Lemma same_batch_Hash b b' : same_batch b b' -> Batch_Hash b' = Batch_Hash b.
Proof. intros [H _]. unfold Batch_Hash. by rewrite H. Qed.

(** What the receiver decodes from the bytes of a batch. *)
Lemma encode_batch_read batch data :
  encode_batch batch = Ok data -> within_limits data ->
  exists m msg batch', Unmarshal data = Ok m /\ batchmsg.ReadRootBatch m = Ok msg /\
    batchmsg.Data msg = Ok (Data batch') /\
    batchmsg.Signature_Signature msg = Ok (Body (BatchSignature batch')) /\
    batchmsg.Signature_Signer msg = Ok (Signer (BatchSignature batch')) /\
    same_batch batch batch'.
Proof.
  unfold encode_batch. intros H Hw.
  apply res_bind_Ok in H as (seg & _ & H).
  apply res_bind_Ok in H as (s0 & H0 & H).
  apply res_bind_Ok in H as (s1 & H1 & H).
  apply res_bind_Ok in H as (s2 & H2 & H).
  apply res_bind_Ok in H as (s3 & H3 & Hm).
  destruct (unmarshal_root _ _ Hm Hw) as (m & msg & E1 & E2 & Heq).
  destruct (SetData_data_at _ _ _ _ H1) as (d0 & Hd0 & Sd0).
  destruct (SetData_data_at _ _ _ _ H2) as (b0 & Hb0 & Sb0).
  destruct (SetData_data_at _ _ _ _ H3) as (k0 & Hk0 & Sk0).
  rewrite <- (SetData_data_at_other _ _ _ 0 _ H2), <- (SetData_data_at_other _ _ _ 0 _ H3) in Hd0 by lia.
  rewrite <- (SetData_data_at_other _ _ _ 2 _ H3) in Hb0 by lia.
  destruct (data_at_equiv _ _ _ _ Heq Hd0) as (d & Hd & Sd).
  destruct (data_at_equiv _ _ _ _ Heq Hb0) as (body & Hbody & Sbody).
  destruct (data_at_equiv _ _ _ _ Heq Hk0) as (key & Hkey & Skey).
  exists m, msg, (MkBatch d (MkSignature body key)).
  split_and!; try done. unfold same_batch. simpl. split_and!; congruence.
Qed.

Context {R S : Type} {SI : SignerI S} (s : S).
Lemma addSignature_effect_witness :
  (certificate_AddSignature 0 (sig_of x01) q_one).1 = q_one.
Proof.
  destruct (q_heap q_one !! 0%nat) as [cert|] eqn:E; [|vm_compute in E; discriminate].
  destruct (addSignature_effect four q_one 0 cert (sig_of x01) four_fresh q_one_reachable E)
    as [_ H].
  apply H. right. vm_compute in E. injection E as <-. vm_compute. left.
Defined.

Lemma List_completed_witness : 0%nat ∈ Quorum_List q_one.
Proof.
  destruct (List_completed four q_one four_fresh q_one_reachable) as [_ H].
  destruct (q_heap q_one !! 0%nat) as [cert|] eqn:E; [|vm_compute in E; discriminate].
  apply H. exists (mid_String (id_of x01 xaa)), cert. split; [vm_compute; reflexivity|].
  split; [exact E|]. vm_compute in E. injection E as <-. reflexivity.
Defined.
End witnesses.

(** ** Histories in which the stake counted is not that of distinct producers *)

Section histories.
Import Sample.

(** One member issuing three blocks, each certified by three members. *)
Definition q_single : Quorum blockID ed25519.PublicKey :=
  execs (certify x04 xaa 0 ++ certify x04 xbb 1 ++ certify x04 xcc 2) (NewQuorum four).

(** The quorum does not limit a producer to one certificate: with four
    members of equal stake, it finalizes once a single member, who holds a
    quarter of the stake, has three certified blocks. *)
Theorem single_producer_finalizes :
  reachable four q_single /\
  (Quorum_Finalize q_single).2 = Ok true /\
  length (Quorum_List q_single) = 3%nat /\
  map producer (q_heap q_single) = replicate 3 (Some (repeat x04 32)) /\
  4 * stake_of (includers four) (repeat x04 32) = total (includers four).
Proof.
  split_and!.
  - apply execs_reachable; [constructor|]. vm_compute. done.
  - vm_compute. reflexivity.
  - vm_compute. reflexivity.
  - vm_compute. reflexivity.
  - vm_compute. reflexivity.
Qed.

(** Three members each have a certified block, and the blocks are deleted
    (as the broadcaster does when certification of the data fails). *)
Definition q_deleted : Quorum blockID ed25519.PublicKey :=
  execs [OpDelete (id_of x01 xaa); OpDelete (id_of x02 xbb); OpDelete (id_of x03 xcc)] q_three.

(** [Delete] does not give back the stake of a completed certificate: a
    quorum whose certificates were all deleted still finalizes, and then
    [List] is empty. *)
Theorem deleted_certificates_finalize :
  reachable four q_deleted /\
  (Quorum_Finalize q_deleted).2 = Ok true /\
  Quorum_List q_deleted = [].
Proof.
  split_and!.
  - apply execs_reachable; [|vm_compute; done].
    apply execs_reachable; [constructor|]. vm_compute. done.
  - vm_compute. reflexivity.
  - vm_compute. reflexivity.
Qed.
End histories.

### What you are asked to do
Exactly as they stand above, retype all of the records.

### Your solution
Lemma same_batch_Hash b b' : same_batch b b' -> Batch_Hash b' = Batch_Hash b.
Proof. intros [H _]. unfold Batch_Hash. by rewrite H. Qed.

(** What the receiver decodes from the bytes of a batch. *)
Lemma encode_batch_read batch data :
  encode_batch batch = Ok data -> within_limits data ->
  exists m msg batch', Unmarshal data = Ok m /\ batchmsg.ReadRootBatch m = Ok msg /\
    batchmsg.Data msg = Ok (Data batch') /\
    batchmsg.Signature_Signature msg = Ok (Body (BatchSignature batch')) /\
    batchmsg.Signature_Signer msg = Ok (Signer (BatchSignature batch')) /\
    same_batch batch batch'.
Proof.
  unfold encode_batch. intros H Hw.
  apply res_bind_Ok in H as (seg & _ & H).
  apply res_bind_Ok in H as (s0 & H0 & H).
  apply res_bind_Ok in H as (s1 & H1 & H).
  apply res_bind_Ok in H as (s2 & H2 & H).
  apply res_bind_Ok in H as (s3 & H3 & Hm).
  destruct (unmarshal_root _ _ Hm Hw) as (m & msg & E1 & E2 & Heq).
  destruct (SetData_data_at _ _ _ _ H1) as (d0 & Hd0 & Sd0).
  destruct (SetData_data_at _ _ _ _ H2) as (b0 & Hb0 & Sb0).
  destruct (SetData_data_at _ _ _ _ H3) as (k0 & Hk0 & Sk0).
  rewrite <- (SetData_data_at_other _ _ _ 0 _ H2), <- (SetData_data_at_other _ _ _ 0 _ H3) in Hd0 by lia.
  rewrite <- (SetData_data_at_other _ _ _ 2 _ H3) in Hb0 by lia.
  destruct (data_at_equiv _ _ _ _ Heq Hd0) as (d & Hd & Sd).
  destruct (data_at_equiv _ _ _ _ Heq Hb0) as (body & Hbody & Sbody).
  destruct (data_at_equiv _ _ _ _ Heq Hk0) as (key & Hkey & Skey).
  exists m, msg, (MkBatch d (MkSignature body key)).
  split_and!; try done. unfold same_batch. simpl. split_and!; congruence.
Qed.

Context {R S : Type} {SI : SignerI S} (s : S).
Lemma addSignature_effect_witness :
  (certificate_AddSignature 0 (sig_of x01) q_one).1 = q_one.
Proof.
  destruct (q_heap q_one !! 0%nat) as [cert|] eqn:E; [|vm_compute in E; discriminate].
  destruct (addSignature_effect four q_one 0 cert (sig_of x01) four_fresh q_one_reachable E)
    as [_ H].
  apply H. right. vm_compute in E. injection E as <-. vm_compute. left.
Defined.

Lemma List_completed_witness : 0%nat ∈ Quorum_List q_one.
Proof.
  destruct (List_completed four q_one four_fresh q_one_reachable) as [_ H].
  destruct (q_heap q_one !! 0%nat) as [cert|] eqn:E; [|vm_compute in E; discriminate].
  apply H. exists (mid_String (id_of x01 xaa)), cert. split; [vm_compute; reflexivity|].
  split; [exact E|]. vm_compute in E. injection E as <-. reflexivity.
Defined.
End witnesses.

(** ** Histories in which the stake counted is not that of distinct producers *)

Section histories.
Import Sample.

(** One member issuing three blocks, each certified by three members. *)
Definition q_single : Quorum blockID ed25519.PublicKey :=
  execs (certify x04 xaa 0 ++ certify x04 xbb 1 ++ certify x04 xcc 2) (NewQuorum four).

(** The quorum does not limit a producer to one certificate: with four
    members of equal stake, it finalizes once a single member, who holds a
    quarter of the stake, has three certified blocks. *)
Theorem single_producer_finalizes :
  reachable four q_single /\
  (Quorum_Finalize q_single).2 = Ok true /\
  length (Quorum_List q_single) = 3%nat /\
  map producer (q_heap q_single) = replicate 3 (Some (repeat x04 32)) /\
  4 * stake_of (includers four) (repeat x04 32) = total (includers four).
Proof.
  split_and!.
  - apply execs_reachable; [constructor|]. vm_compute. done.
  - vm_compute. reflexivity.
  - vm_compute. reflexivity.
  - vm_compute. reflexivity.
  - vm_compute. reflexivity.
Qed.

(** Three members each have a certified block, and the blocks are deleted
    (as the broadcaster does when certification of the data fails). *)
Definition q_deleted : Quorum blockID ed25519.PublicKey :=
  execs [OpDelete (id_of x01 xaa); OpDelete (id_of x02 xbb); OpDelete (id_of x03 xcc)] q_three.

(** [Delete] does not give back the stake of a completed certificate: a
    quorum whose certificates were all deleted still finalizes, and then
    [List] is empty. *)
Theorem deleted_certificates_finalize :
  reachable four q_deleted /\
  (Quorum_Finalize q_deleted).2 = Ok true /\
  Quorum_List q_deleted = [].
Proof.
  split_and!.
  - apply execs_reachable; [|vm_compute; done].
    apply execs_reachable; [constructor|]. vm_compute. done.
  - vm_compute. reflexivity.
  - vm_compute. reflexivity.
Qed.
End histories.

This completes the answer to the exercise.